We used INDRA to assemble all known small molecules that can inhibit a set of protein targets that are of particular interest in treating COVID-19. These reports are organized as browseable web pages that allow drilling down into specific literature evidence, linking to supporting publications, and curating any incorrect relationships. The target-specific reports are available here: ACE2 TMPRSS2 CTSB CTSL FURIN.

We also compiled similar reports on the downstream effects of some specific drugs of interest to our collaborators. These can be found here: amodiaquine hydroxychloroquine

While we added some customizations to these reports, similar results can be obtained by querying the INDRA DB directly.

CORD-19 documents prioritized for pathway curators

To support the COVID-19 Disease Map curator community, we generated a ranking of articles in the CORD-19 corpus by the amount of molecular mechanistic information they were likely to contain.
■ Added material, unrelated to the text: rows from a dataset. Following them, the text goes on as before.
Record RunDiff := mkRunDiff {
  rd_AgainstRunID : string; rd_AgainstStatus : string; rd_Reason : string;
  rd_DefinitionChanged : option bool; rd_PipelineVersion : option (Z * Z);
  rd_Variables : option VariablesDiff; rd_Stages : list StageDiff
}.

Section diff.
Context `{RO : RangeOrder}.

(** The two loops of [diffVariables]. *)
Definition diff_to (from : gmap string string) (out : VariablesDiff) (kv : string * string) : VariablesDiff :=
  let '(k, v) := kv in
  match from !! k with
  | None => mkVariablesDiff (<[k := v]> (vd_Added out)) (vd_Removed out) (vd_Changed out)
  | Some old => if old =s v then out else mkVariablesDiff (vd_Added out) (vd_Removed out) (<[k := (old, v)]> (vd_Changed out))
  end.
Definition diff_from (to : gmap string string) (out : VariablesDiff) (kv : string * string) : VariablesDiff :=
  let '(k, v) := kv in
  match to !! k with
  | None => mkVariablesDiff (vd_Added out) (<[k := v]> (vd_Removed out)) (vd_Changed out)
  | Some _ => out
  end.

Definition diffVariables (from to : gmap string string) : option VariablesDiff :=
  let out := foldl (diff_from to) (foldl (diff_to from) (mkVariablesDiff ∅ ∅ ∅) (range_map to)) (range_map from) in
  if (size (vd_Added out) =? 0)%nat && (size (vd_Removed out) =? 0)%nat && (size (vd_Changed out) =? 0)%nat
  then None else Some out.

Definition changedOutputKeys (from to : gmap string string) : list string :=
  omap (fun '(k, v) => match from !! k with Some old => if old =s v then None else Some k | None => Some k end) (range_map to) ++
  omap (fun '(k, _) => match to !! k with Some _ => None | None => Some k end) (range_map from).

(** [names] and [baselineStages]: a later stage of the same ID replaces an earlier. *)
Definition stage_names (p : option Pipeline) : gmap string string :=
  match p with
  | Some p => foldl (fun m s => <[st_ID s := st_Name s]> m) ∅ (p_Stages p)
  | None => ∅
  end.
Definition baseline_stages (against : PipelineRun) : gmap string StageRun :=
  foldl (fun m sr => <[sr_StageID sr := sr]> m) ∅ (run_StageRuns against).

Definition stage_diff (names : gmap string string) (baseline : gmap string StageRun) (cur : StageRun) : StageDiff :=
  let id := sr_StageID cur in
  let name := default "" (names !! id) in
  let durationTo := stageDurationMS cur in
  let digestTo := stageDigest cur in
  let '(statusFrom, durationFrom, digestFrom, keys) :=
    match baseline !! id with
    | Some prev => (sr_Status prev, stageDurationMS prev, stageDigest prev, changedOutputKeys (sr_Outputs prev) (sr_Outputs cur))
    | None => ("", -1, "", [])
    end in
  mkStageDiff id name statusFrom (sr_Status cur) durationFrom durationTo
    (if (0 <=? durationFrom) && (0 <=? durationTo) then durationTo - durationFrom else 0)
    digestFrom digestTo (negb (digestFrom =s "") && negb (digestTo =s "") && negb (digestFrom =s digestTo)) keys.

Definition BuildRunDiff (base against : PipelineRun) (p : option Pipeline) : RunDiff :=
  let versioned := (0 <? run_PipelineVersion base) && (0 <? run_PipelineVersion against) in
  mkRunDiff (run_ID against) (run_Status against) ""
    (if versioned then Some (negb (run_PipelineVersion base =? run_PipelineVersion against)) else None)
    (if versioned then Some (run_PipelineVersion against, run_PipelineVersion base) else None)
    (diffVariables (run_Variables against) (run_Variables base))
    (stage_diff (stage_names p) (baseline_stages against) <$> run_StageRuns base).

(** [GetRunDiff]'s default baseline, from the run list, newest first. *)
Definition last_success (base : PipelineRun) (runs : list PipelineRun) : option PipelineRun :=
  snd <$> list_find (fun r => run_ID r <> run_ID base /\ run_Status r = RunStatusSuccess /\ run_CreatedAt r < run_CreatedAt base) runs.

Definition run_diff_default (base : PipelineRun) (runs : list PipelineRun) (p : option Pipeline) : RunDiff :=
  match last_success base runs with
  | None => mkRunDiff "" "" "no successful prior run" None None None []
  | Some against => BuildRunDiff base against p
  end.
End diff.

(** ** Statistics *)

Record StageStats := mkStageStats {
  ss_StageID : string; ss_Name : string; ss_Type : string; ss_Samples : Z;
  ss_P50MS : Z; ss_P95MS : Z; ss_AvgMS : Z; ss_SuccessRate : spec_float
}.
Record RunPoint := mkRunPoint {
  rp_RunID : string; rp_CreatedAt : Z; rp_Status : string; rp_DurationMS : Z; rp_StageDurations : gmap string Z
}.
Record PipelineAnalytics := mkAnalytics {
  pa_PipelineID : string; pa_RunCount : Z; pa_SuccessRate : spec_float; pa_Stages : list StageStats; pa_Runs : list RunPoint
}.

Definition isTerminalRunStatus (s : string) : bool :=
  (s =s RunStatusSuccess) || (s =s RunStatusFailed) || (s =s RunStatusCancelled) || (s =s "skipped").

(** [float64(n)], [0.50], [0.95], [0.5]; conversion to [int] truncates. *)
Definition float_of_int (n : Z) : spec_float := binary_normalize 53 1024 n 0 false.
Definition float_zero : spec_float := S754_zero false.
Definition float_half : spec_float := S754_finite false 4503599627370496 (-53).
Definition q50 : spec_float := float_half.
Definition q95 : spec_float := S754_finite false 8556839292003942 (-53).
Definition int_of_float (x : spec_float) : Z :=
  match x with
  | S754_finite s m e =>
      let n := if 0 <=? e then Zpos m * 2 ^ e else Zpos m / 2 ^ (- e) in if s then - n else n
  | _ => 0
  end.
Definition rate (a b : Z) : spec_float := SFdiv 53 1024 (float_of_int a) (float_of_int b).

Definition percentile_index (n : Z) (q : spec_float) : Z :=
  let idx := int_of_float (SFadd 53 1024 (SFmul 53 1024 q (float_of_int n)) float_half) - 1 in
  let idx := if idx <? 0 then 0 else idx in
  if n <=? idx then n - 1 else idx.

Definition percentile (sorted : list Z) (q : spec_float) : Z :=
  match sorted with
  | [] => 0
  | _ => nth (Z.to_nat (percentile_index (Z.of_nat (length sorted)) q)) sorted 0
  end.

(** What the loop over the runs gathers; [seen] is the set of [ac_order]. *)
Record acc := mkAcc {
  ac_order : list string; ac_durations : gmap string (list Z); ac_successes : gmap string Z;
  ac_terminal : gmap string Z; ac_terminalRuns : Z; ac_successRuns : Z; ac_points : list RunPoint
}.

Definition bump (m : gmap string Z) (id : string) : gmap string Z := <[id := default 0 (m !! id) + 1]> m.

Definition add_stage_run (st : acc * gmap string Z) (sr : StageRun) : acc * gmap string Z :=
  let '(a, perRun) := st in
  let id := sr_StageID sr in
  let order := if bool_decide (id ∈ ac_order a) then ac_order a else ac_order a ++ [id] in
  let counted := isTerminalRunStatus (sr_Status sr) && negb (sr_Status sr =s "skipped") in
  let terminal := if counted then bump (ac_terminal a) id else ac_terminal a in
  let successes := if counted && (sr_Status sr =s RunStatusSuccess) then bump (ac_successes a) id else ac_successes a in
  let '(durations, perRun) :=
    match sr_StartedAt sr, sr_FinishedAt sr with
    | Some s, Some f =>
        let ms := Z.quot (time_Sub f s) millisecond in
        (<[id := default [] (ac_durations a !! id) ++ [ms]]> (ac_durations a), <[id := ms]> perRun)
    | _, _ => (ac_durations a, perRun)
    end in
  (mkAcc order durations successes terminal (ac_terminalRuns a) (ac_successRuns a) (ac_points a), perRun).

Definition add_run (a : acc) (r : PipelineRun) : acc :=
  let durationMS := match run_StartedAt r, run_FinishedAt r with
                    | Some s, Some f => Z.quot (time_Sub f s) millisecond | _, _ => -1 end in
  let a := if isTerminalRunStatus (run_Status r) then
             mkAcc (ac_order a) (ac_durations a) (ac_successes a) (ac_terminal a) (ac_terminalRuns a + 1)
               (if run_Status r =s RunStatusSuccess then ac_successRuns a + 1 else ac_successRuns a) (ac_points a)
           else a in
  let '(a, perRun) := foldl add_stage_run (a, ∅) (run_StageRuns r) in
  mkAcc (ac_order a) (ac_durations a) (ac_successes a) (ac_terminal a) (ac_terminalRuns a) (ac_successRuns a)
    (ac_points a ++ [mkRunPoint (run_ID r) (run_CreatedAt r) (run_Status r) durationMS perRun]).

Definition stage_types (p : option Pipeline) : gmap string string :=
  match p with
  | Some p => foldl (fun m s => <[st_ID s := st_Type s]> m) ∅ (p_Stages p)
  | None => ∅
  end.

Definition sum64 (l : list Z) : Z := foldl (fun sum v => wrap64 (sum + v)) 0 l.

Definition stage_stats (names types : gmap string string) (a : acc) (id : string) : StageStats :=
  let samples := default [] (ac_durations a !! id) in
  let n := default 0 (ac_terminal a !! id) in
  let sorted := sort_slice Z.ltb samples in
  mkStageStats id (default "" (names !! id)) (default "" (types !! id)) (Z.of_nat (length samples))
    (percentile sorted q50) (percentile sorted q95)
    (match samples with [] => 0 | _ => Z.quot (sum64 sorted) (Z.of_nat (length sorted)) end)
    (if 0 <? n then rate (default 0 (ac_successes a !! id)) n else float_zero).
For each article, the dataset lists 1) the total number of mechanistic events extracted by all NLP systems supported by INDRA, 2) the number of unique events extracted from the document, and 3) the number of unique events where subject and object were both molecular entities (i.e., protein or chemical). Because the CORD-19 corpus contains many documents that are not directly relevant to coronavirus biology, we also generated rankings for the subset of documents tagged with the MESH term for “coronavirus” in PubMed (MESH ID D017934). The datasets are available at the links below: All CORD-19 articles Coronavirus articles only


Semantic search over INDRA COVID-19 results

Another interface for browsing INDRA COVID-19 literature assembly results is available via semviz.org on this page (login: semvizuser/semviz), an approach to semantic browsing of biomedical relations developed at Brandeis University. A tutorial video of using this interface with INDRA results to construct hypotheses about COVID-19 is available here.

Integrations and collaborations

CoronaWhy

CoronaWhy is a globally distributed, volunteer-powered research organisation, assisting the medical community’s ability to answer key questions related to COVID-19.

INDRA is a key part of the CoronaWhy software infrastructure as an entrypoint to access multiple text-mining systems and pathway databases and assembling causal models from these sources.

COVIDminer

INDRA coupled to Reach serves as the back-end for the COVIDminer application developed by Rupert Overall. COVIDminer allows searching for entities of interest for COVID-19 and visualizing the set of interactions in their neighborhood as a graph. By clicking on graph nodes or edges, users can learn more about each entity as well as the supporting publication and the specific sentence serving as evidence for relations.

General technologies for COVID-19

We have developed several applications that are generally applicable to biomedical research and can therefore also be used to study COVID-19.

Funding

This work is funded under the DARPA Communicating with Computers (W911NF-15-1-0544), DARPA Automating Scientific Knowledge Extraction (HR00111990009) and DARPA Automated Scientific Discovery Framework (W911NF-18-1-0124) programs.